Scientific classification
- Domain: Eukaryota
- Kingdom: Animalia
- Phylum: Arthropoda
- Class: Insecta
- Order: Hymenoptera
- Family: Apidae
- Genus: Bombus
- Subgenus: Thoracobombus
- Species: B. mucidus
- Binomial name: Bombus mucidus Gerstäcker, 1869
- Synonyms: Bombus atratus; Bombus mollis;

= Bombus mucidus =

- Genus: Bombus
- Species: mucidus
- Authority: Gerstäcker, 1869
- Conservation status: NT
- Synonyms: Bombus atratus, Bombus mollis

Species of bee

Bombus mucidus is a species of bumblebee. It is native to southern Europe. The species' local common names include Grauweiße Hummel.
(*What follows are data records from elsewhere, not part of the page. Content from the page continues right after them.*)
(** * Inventory views of lib/dockerregistry (package [inventory])

    A shallow embedding of the view conversions of [types.go]:
    [Manifest.ToRegInvImageDigest], [Manifest.ToRegInvImageTag],
    [RegInvImage.ToRegInvImageDigest], [RegInvImage.ToRegInvImageTag] and
    [RegInvImageDigest.ToRegInvImageTag].

    Go maps are finite maps ([gmap]); Go slices are lists; a nil map or
    slice is the empty one, as it is for [range].  A [range] over
    a Go map visits every entry once, in an order the language leaves
    unspecified and that may change from one loop to the next, so every
    conversion takes the order in which its [range] statements visit the
    keys as an explicit argument. *)

From stdpp Require Import gmap strings list fin_maps.

(* stdpp's solvers clear hypotheses that are not always there. *)
#[global] Set Warnings "-clear-no-such-hyp".

Open Scope string_scope.

(** ** Data model *)

(* type RegistryName string; type ImageName string;
   type Digest string; type Tag string *)
Abbreviation RegistryName := string.
Abbreviation ImageName := string.
Abbreviation Digest := string.
Abbreviation Tag := string.

(* type TagSlice []Tag *)
Abbreviation TagSlice := (list Tag).

(* type ImageTag struct { ImageName ImageName; Tag Tag } *)
Record ImageTag := mkImageTag {
  ImageTag_ImageName : ImageName;
  ImageTag_Tag : Tag
}.

(* type ImageDigest struct { ImageName ImageName; Digest Digest } *)
Record ImageDigest := mkImageDigest {
  ImageDigest_ImageName : ImageName;
  ImageDigest_Digest : Digest
}.

#[global] Instance ImageTag_eq_dec : EqDecision ImageTag.
Proof. solve_decision. Defined.

#[global] Instance ImageDigest_eq_dec : EqDecision ImageDigest.
Proof. solve_decision. Defined.

#[global] Instance ImageTag_countable : Countable ImageTag.
Proof.
  refine (inj_countable' (λ it, (ImageTag_ImageName it, ImageTag_Tag it))
                         (λ p, mkImageTag p.1 p.2) _).
  by intros [].
Defined.

#[global] Instance ImageDigest_countable : Countable ImageDigest.
Proof.
  refine (inj_countable' (λ id, (ImageDigest_ImageName id, ImageDigest_Digest id))
                         (λ p, mkImageDigest p.1 p.2) _).
  by intros [].
Defined.

(* type DigestTags map[Digest]TagSlice *)
Abbreviation DigestTags := (gmap Digest TagSlice).
(* type RegInvImage map[ImageName]DigestTags *)
Abbreviation RegInvImage := (gmap ImageName DigestTags).
(* type RegInvImageDigest map[ImageDigest]TagSlice *)
Abbreviation RegInvImageDigest := (gmap ImageDigest TagSlice).
(* type RegInvImageTag map[ImageTag]Digest *)
Abbreviation RegInvImageTag := (gmap ImageTag Digest).

(* type RegistryNames struct { Src RegistryName; Dest RegistryName } *)
Record RegistryNames := mkRegistryNames {
  Src : RegistryName;
  Dest : RegistryName
}.

(* type Image struct { ImageName ImageName; Dmap DigestTags } *)
Record Image := mkImage {
  Image_ImageName : ImageName;
  Dmap : DigestTags
}.

(* type Manifest struct { Registries; ServiceAccount; Images []Image } *)
Record Manifest := mkManifest {
  Registries : RegistryNames;
  ServiceAccount : string;
  Images : list Image
}.

(** ** Iteration over Go maps *)

(** [range m ks] is the sequence of entries a [for k, v := range m] loop
    visits when it meets the keys in the order [ks]. *)
Definition range `{Countable K} {V} (m : gmap K V) (ks : list K) : list (K * V) :=
  omap (λ k, (λ v, (k, v)) <$> m !! k) ks.

(** The orders Go may pick: every key of the map, once. *)
Definition key_order `{Countable K} {V} (m : gmap K V) (ks : list K) : Prop :=
  ks ≡ₚ (map_to_list m).*1.

#[global] Instance key_order_dec `{Countable K} {V} (m : gmap K V) (ks : list K) :
  Decision (key_order m ks).
Proof. unfold key_order. apply _. Defined.

(** The order in which stdpp happens to list the keys; one of the orders
    allowed. *)
Definition keys `{Countable K} {V} (m : gmap K V) : list K := (map_to_list m).*1.

(** ** The conversions *)

(** The orders of one run over a [Manifest]: for each element of
    [m.Images], the order of the inner [range image.Dmap]. *)
Definition ManifestOrder := list (list Digest).

Definition Manifest_order (m : Manifest) (o : ManifestOrder) : Prop :=
  Forall2 (λ image ds, key_order (Dmap image) ds) (Images m) o.

(** The orders of one run over a [RegInvImage]: the image names in the
    order of the outer [range ri], each with the order of the inner
    [range digestTags]. *)
Definition RegInvImageOrder := list (ImageName * list Digest).

Definition RegInvImage_order (ri : RegInvImage) (o : RegInvImageOrder) : Prop :=
  key_order ri o.*1 ∧
  Forall (λ p, key_order (default ∅ (ri !! p.1)) p.2) o.

Definition RegInvImageDigest_order (riid : RegInvImageDigest) (o : list ImageDigest) : Prop :=
  key_order riid o.

#[global] Instance Manifest_order_dec m o : Decision (Manifest_order m o).
Proof. unfold Manifest_order. apply _. Defined.

#[global] Instance RegInvImage_order_dec ri o : Decision (RegInvImage_order ri o).
Proof. unfold RegInvImage_order. apply _. Defined.

#[global] Instance RegInvImageDigest_order_dec riid o :
  Decision (RegInvImageDigest_order riid o).
Proof. unfold RegInvImageDigest_order. apply _. Defined.

(* func (m Manifest) ToRegInvImageDigest() RegInvImageDigest *)
Definition Manifest_ToRegInvImageDigest (m : Manifest) (o : ManifestOrder)
  : RegInvImageDigest :=
  foldl (λ riid '(image, ds),
      foldl (λ riid '(digest, tagArray),
          <[ mkImageDigest (Image_ImageName image) digest := tagArray ]> riid)
        riid (range (Dmap image) ds))
    ∅ (zip (Images m) o).

(* func (m Manifest) ToRegInvImageTag() RegInvImageTag *)
Definition Manifest_ToRegInvImageTag (m : Manifest) (o : ManifestOrder)
  : RegInvImageTag :=
  foldl (λ riit '(image, ds),
      foldl (λ riit '(digest, tagArray),
          foldl (λ riit tag,
              <[ mkImageTag (Image_ImageName image) tag := digest ]> riit)
            riit tagArray)
        riit (range (Dmap image) ds))
    ∅ (zip (Images m) o).

(* func (ri RegInvImage) ToRegInvImageDigest() RegInvImageDigest *)
Definition RegInvImage_ToRegInvImageDigest (ri : RegInvImage) (o : RegInvImageOrder)
  : RegInvImageDigest :=
  foldl (λ riid '(imageName, ds),
      foldl (λ riid '(digest, tagArray),
          <[ mkImageDigest imageName digest := tagArray ]> riid)
        riid (range (default ∅ (ri !! imageName)) ds))
    ∅ o.

(* func (ri RegInvImage) ToRegInvImageTag() RegInvImageTag *)
Definition RegInvImage_ToRegInvImageTag (ri : RegInvImage) (o : RegInvImageOrder)
  : RegInvImageTag :=
  foldl (λ riit '(imageName, ds),
      foldl (λ riit '(digest, tagArray),
          foldl (λ riit tag, <[ mkImageTag imageName tag := digest ]> riit)
            riit tagArray)
        riit (range (default ∅ (ri !! imageName)) ds))
    ∅ o.

(* func (riid RegInvImageDigest) ToRegInvImageTag() RegInvImageTag *)
Definition RegInvImageDigest_ToRegInvImageTag (riid : RegInvImageDigest)
    (o : list ImageDigest) : RegInvImageTag :=
  foldl (λ riit '(imageDigest, tagArray),
      foldl (λ riit tag,
          <[ mkImageTag (ImageDigest_ImageName imageDigest) tag
               := ImageDigest_Digest imageDigest ]> riit)
        riit tagArray)
    ∅ (range riid o).

(** The canonical orders, to run the conversions on concrete inputs. *)
Definition Manifest_keys (m : Manifest) : ManifestOrder :=
  (λ image, keys (Dmap image)) <$> Images m.

Definition RegInvImage_keys (ri : RegInvImage) : RegInvImageOrder :=
  (λ p, (p.1, keys p.2)) <$> map_to_list ri.

(** ** Sequences of map assignments *)

(** [m[k] = v] for each [(k, v)] of [l], first to last. *)
Definition assign_all `{Countable K} {V} (m : gmap K V) (l : list (K * V))
  : gmap K V :=
  foldl (λ m p, <[p.1 := p.2]> m) m l.

(** The assignments of [l] agree: a key is always given the same value. *)
Definition agreeing {K V} (l : list (K * V)) : Prop :=
  ∀ k v v', (k, v) ∈ l → (k, v') ∈ l → v = v'.

(** ** The assignments a conversion performs *)

(** What the source structures hold: image [i] lists digest [d] with the
    tag slice [ts]. *)
Definition RegInvImage_has (ri : RegInvImage) (i : ImageName) (d : Digest)
    (ts : TagSlice) : Prop :=
  ∃ digestTags, ri !! i = Some digestTags ∧ digestTags !! d = Some ts.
This is a species of high-altitude mountain habitat. It occurs in the mountain ranges of southern Europe, including the Cordillera Cantábrica, the Pyrenees, the Alps, the Apennines, the Balkans, the Carpathians, and the Crna Gora Mountains. It occurs in prefers the warmer southern slopes, where it lives in subalpine grassland habitat. It feeds on many kinds of plants.

This species has a fragmented distribution because it is limited to high mountains across the region. It is susceptible to population declines caused by climate change, as cooler mountain habitat shrinks. It is still common in some areas of its range.